I agree that this feature is underdocumented, but changing
the framework won't help with this: documentation patches
is what we *really* need !

BTW, not many people need to have these MANIFEST files
at all - distutils uses a built-in file finder based on these
defaults:

          - README or README.txt
          - setup.py
          - test/test*.py
          - all pure Python modules mentioned in setup script
          - all C sources listed as part of extensions or C libraries
            in the setup script (doesn't catch C headers!)

>> In your world, everything is done within distutils, so it's
>> understandable that you'd like to get rid of the external
>> nature of MANIFEST files, but please keep in mind that
>> these features are being used and removing the logic would
>> seriously break things for packagers relying on other
>> mechanisms to build their MANIFEST files.
> 
> 
> Please point me to these developers, and show me one that couldn't just
> spend a few minutes  making their tools generate a MANIFEST.in instead. 
> I'm suggesting that we present a very small number of highly-capable
> people with a truly minor inconvenience, in order to make an extremely
> large group of people happier by taking away something that invariably
> bites them.

See above.

Carelessly overwriting hand-edited or otherwise generated
files in a build process is simply bad design.

If a MANIFEST file exists it should be left untouched.

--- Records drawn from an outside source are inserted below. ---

(** [s] holds the values of the run that starts in [w]: the inputs are not
    empty, the six draws come from the entropy source in the order of the
    source, and every call into the runtime returned. *)
Definition seals (rt : runtime) (w : world) (s : sealing) : Prop :=
  let nonce_len := nonce_size (s_class s) in
  let ent := entropy w in
  let pos := drawn w in
  (have_xchacha rt || have_chacha rt = true)
  /\ s_class s = class_of rt
  /\ utf8_encode (rstrip_newline (stdin_line w)) = Ok (s_plaintext s)
  /\ s_plaintext s <> []
  /\ typed_password w <> []
  /\ utf8_encode (typed_password w) = Ok (s_password s)
  /\ s_kdf_salt s = slice ent pos 16
  /\ scrypt rt (s_password s) (s_kdf_salt s) 16384 8 1 32
     = Ok (s_master_key s)
  /\ s_vault_key s = slice ent (pos + 16) 32
  /\ s_nonce_vault s = slice ent (pos + 16 + 32) nonce_len
  /\ aead_init rt (s_class s) (s_master_key s) = Ok tt
  /\ aead_encrypt rt (s_class s) (s_master_key s) (s_nonce_vault s)
       (s_vault_key s) [] = Ok (s_vault_key_enc s)
  /\ s_dek s = slice ent (pos + 16 + 32 + nonce_len) 32
  /\ s_nonce_dekwrap s = slice ent (pos + 16 + 32 + nonce_len + 32) nonce_len
  /\ aead_init rt (s_class s) (s_vault_key s) = Ok tt
  /\ aead_encrypt rt (s_class s) (s_vault_key s) (s_nonce_dekwrap s)
       (s_dek s) [] = Ok (s_ct_dekwrap s)
  /\ s_nonce_payload s
     = slice ent (pos + 16 + 32 + nonce_len + 32 + nonce_len) nonce_len
  /\ aead_init rt (s_class s) (s_dek s) = Ok tt
  /\ aead_encrypt rt (s_class s) (s_dek s) (s_nonce_payload s)
       (s_plaintext s) [] = Ok (s_ciphertext s).

(** The calls of that run, in order. *)
Definition seal_calls (s : sealing) : list call :=
  let a := s_class s in
  [Urandom 16;
   Scrypt (s_password s) (s_kdf_salt s) 16384 8 1 32;
   Urandom 32;
   Urandom (nonce_size a);
   AeadNew a (s_master_key s);
   AeadEncrypt a (s_master_key s) (s_nonce_vault s) (s_vault_key s) [];
   Urandom 32;
   Urandom (nonce_size a);
   AeadNew a (s_vault_key s);
   AeadEncrypt a (s_vault_key s) (s_nonce_dekwrap s) (s_dek s) [];
   Urandom (nonce_size a);
   AeadNew a (s_dek s);
   AeadEncrypt a (s_dek s) (s_nonce_payload s) (s_plaintext s) []].

(** The envelope of that run. *)
Definition envelope_of (s : sealing) : json :=
  document (class_name (s_class s))
           (b64_text (s_kdf_salt s))
           (b64_text (s_nonce_vault s ++ s_vault_key_enc s))
           (b64_text (s_nonce_dekwrap s ++ s_ct_dekwrap s))
           (b64_text (s_nonce_payload s))
           (b64_text (s_ciphertext s)).

(** The annotated rendering, written out: the text [demo.jsonc] should hold
    for the seven fields that are strings and the rendered parameters. *)
Definition annotated
  (aead vault_key_enc_b64 enc_dek_b64 nonce_payload_b64 ciphertext_b64
     kdf_type salt_b64 params : pystr) : pystr :=
  concat
    [py "// Demo bundle for crypto_decrypt.py"; nl;
     py "// This file is JSONC (JSON with comments)."; nl;
     py "{"; nl;
     py "  "; dq; py "aead"; dq; py ": "; dq; aead; dq; py ","; nl;
     py "  // Base64: nonce_vault || vault_key_enc (vault key wrapped by master key)";
     nl;
     py "  "; dq; py "vault_key_enc_b64"; dq; py ": "; dq; vault_key_enc_b64;
     dq; py ","; nl;
     py "  // Base64: nonce_dek || ct_dek (per-item DEK wrapped by vault key)";
     nl;
     py "  "; dq; py "enc_dek_b64"; dq; py ": "; dq; enc_dek_b64; dq; py ",";
     nl;
     py "  // Base64: payload nonce"; nl;
     py "  "; dq; py "nonce_payload_b64"; dq; py ": "; dq; nonce_payload_b64;
     dq; py ","; nl;
     py "  // Base64: encrypted payload (AEAD ciphertext)"; nl;
     py "  "; dq; py "ciphertext_b64"; dq; py ": "; dq; ciphertext_b64; dq;
     py ","; nl;
     py "  // KDF parameters used to derive master key (demo only)"; nl;
     py "  "; dq; py "kdf"; dq; py ": {"; nl;
     py "    "; dq; py "type"; dq; py ": "; dq; kdf_type; dq; py ","; nl;
     py "    "; dq; py "salt_b64"; dq; py ": "; dq; salt_b64; dq; py ","; nl;
     py "    "; dq; py "params"; dq; py ": "; params; nl;
     py "  }"; nl;
     py "}"; nl].
(** The size and provenance of a bundle, fallback or not. *)
Lemma generate_random_bundle_size (d : ConjointSurveyDesigner) used rng bundle rng' :
  generate_random_bundle d used rng = Ok (bundle, rng') ->
  len bundle = Z.min (items_per_alternative d) (len (benefits d)) /\
  incl bundle (benefits d) /\
  (NoDup (benefits d) -> NoDup bundle).
Proof.
  intros H. apply generate_random_bundle_inv in H as (Hit & Hlen & rest & Hperm).
  assert (Hpool : incl (draw_pool d used) (benefits d) /\
                  len (draw_pool d used) <= len (benefits d) /\
                  (NoDup (benefits d) -> NoDup (draw_pool d used)) /\
                  Z.min (items_per_alternative d) (len (draw_pool d used))
                  = Z.min (items_per_alternative d) (len (benefits d))).
  { unfold draw_pool.
    destruct (len (available_of d used) <? items_per_alternative d) eqn:E.
    - repeat split; auto using incl_refl; lia.
    - apply Z.ltb_ge in E. unfold available_of in *.
      assert (Hle : len (filter (fun b => negb (set_mem str_eq_dec b used))
                                (benefits d)) <= len (benefits d)).
      { unfold len. apply inj_le. apply filter_length_le. }
      repeat split.
      + apply incl_filter.
      + exact Hle.
      + intros Hnd. now apply NoDup_filter.
      + lia. }
  destruct Hpool as (Hincl & _ & Hnd & Hmin).
  split; [|split].
  - unfold len at 1. rewrite Hlen, Hmin. unfold len. lia.
  - intros b Hb. apply Hincl. eapply Permutation_in; [symmetry; exact Hperm|].
    apply in_or_app. now left.
  - intros Hcat. specialize (Hnd Hcat).
    eapply Permutation_NoDup in Hnd; [|exact Hperm].
    now apply NoDup_app_remove_r in Hnd.
Qed.

Lemma generated_bundle_sizes_aux (d : ConjointSurveyDesigner) (n : Z)
    rng surveys rng' :
  generate_survey d n rng = Ok (surveys, rng') ->
  forall s q a, In s surveys -> In q (questions s) -> In a (alternatives q) ->
    len (alt_benefits a) = Z.min (items_per_alternative d) (len (benefits d)).
Proof.
  intros Hgen.
  apply (generate_survey_bundles d
           (fun bundle =>
              len bundle = Z.min (items_per_alternative d) (len (benefits d)))
           n rng surveys rng'); [|exact Hgen].
  intros used r bundle r' H. now apply generate_random_bundle_size in H.
Qed.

If no such file
exists, but there's a MANIFEST.in exists, it should be
rebuilt. If there's not MANIFEST.in, use a set of sane defaults
determined by introspection of the setup.py details.

This is what distutils does.

>> > * Use the MANIFEST data (along with revision control info) not only for
>> > producing source distributions, but also to determine what files
>> should be
>> > considered "package data", if the user passes an
>> > 'include_package_data=True' keyword to setup().
>>
>> Isn't that already the case ? I mean you can put anything
>> you like into MANIFEST and it will be included in the sdist.
> 
> 
> I'm talking about package data - a feature that was pioneered in
> setuptools and added to the distutils in Python 2.4.  The ability to
> specify data files that are *installed* in a package directory.
> 
> Specifically, I'm suggesting that users be able to replace the
> package_data setup keyword with a simple include_package_data flag, so
> that the MANIFEST data can be used to determine what data files to
> install.  This has nothing to do with sdist; I'm talking about being
> able to unify the distutils' idea of what files are part of the
> distribution, because for the simple cases that are 90% of projects,
> that's a very useful thing to have.

Perhaps you should then enhance the sdist way of finding
suitable defaults - it currently does not take package_data
files into account.

MANIFEST is only used for source code distrbutions. I don't
see how you can use it for anything else. See e.g. the way
bdist_rpm works: it actually installs the package to find
out which files are actually installed and then records all
the files copied during that process - that's a very smart,
future proof and flexible design.

> For every SciPy and mxODBC and Twisted, there are easily a hundred
> packages without anything like their level of complex build needs.  I'm
> talking about streamlining things for the simple packages, but there
> isn't anything in what I'm proposing that keeps anybody from doing
> complex things.  I'm just saying we should remove *multiple* ways to do
> the *same* complex thing.  We should pick One Obvious Way to
> *customize*, replacing multiple hooks with single hooks that allow the
> same degree of customizability.

I don't buy this: on one hand you are talking about simple
packages (which don't need the MANIFEST files in the
first place), on the other about hooks to adjust distutils'
build process, something I'd group under more complex
setups.

> For example, if you have tools that generate something, right now you
> could choose to generate either MANIFEST or MANIFEST.in.  I'm suggesting
> that we should choose for you, and say it's MANIFEST.in that you should
> generate, since it's the more expressive and flexible of the two
> formats.  Similarly, you can currently choose what filenames MANIFEST
> and MANIFEST.in have, and I'm suggesting that those be their only
> names.  If you need other files you certainly have the option of
> copying, renaming, and using other existing file manipulation tools.
> 
> These additional degrees of built-in "freedom" just give you
> *meaningless* choices.  They don't make any *real* difference to your
> ability to get the job done.  Instead, they raise a *barrier* to
> creating tools.  If somebody creates a tool to do something with
> manifest files, you can't use it unless you and they have already agreed
> to make the *same* choices about these superfluous options, or else the
> tool maker has to support all possible options - and sometimes, a useful
> tool that supports all the options just isn't *possible*.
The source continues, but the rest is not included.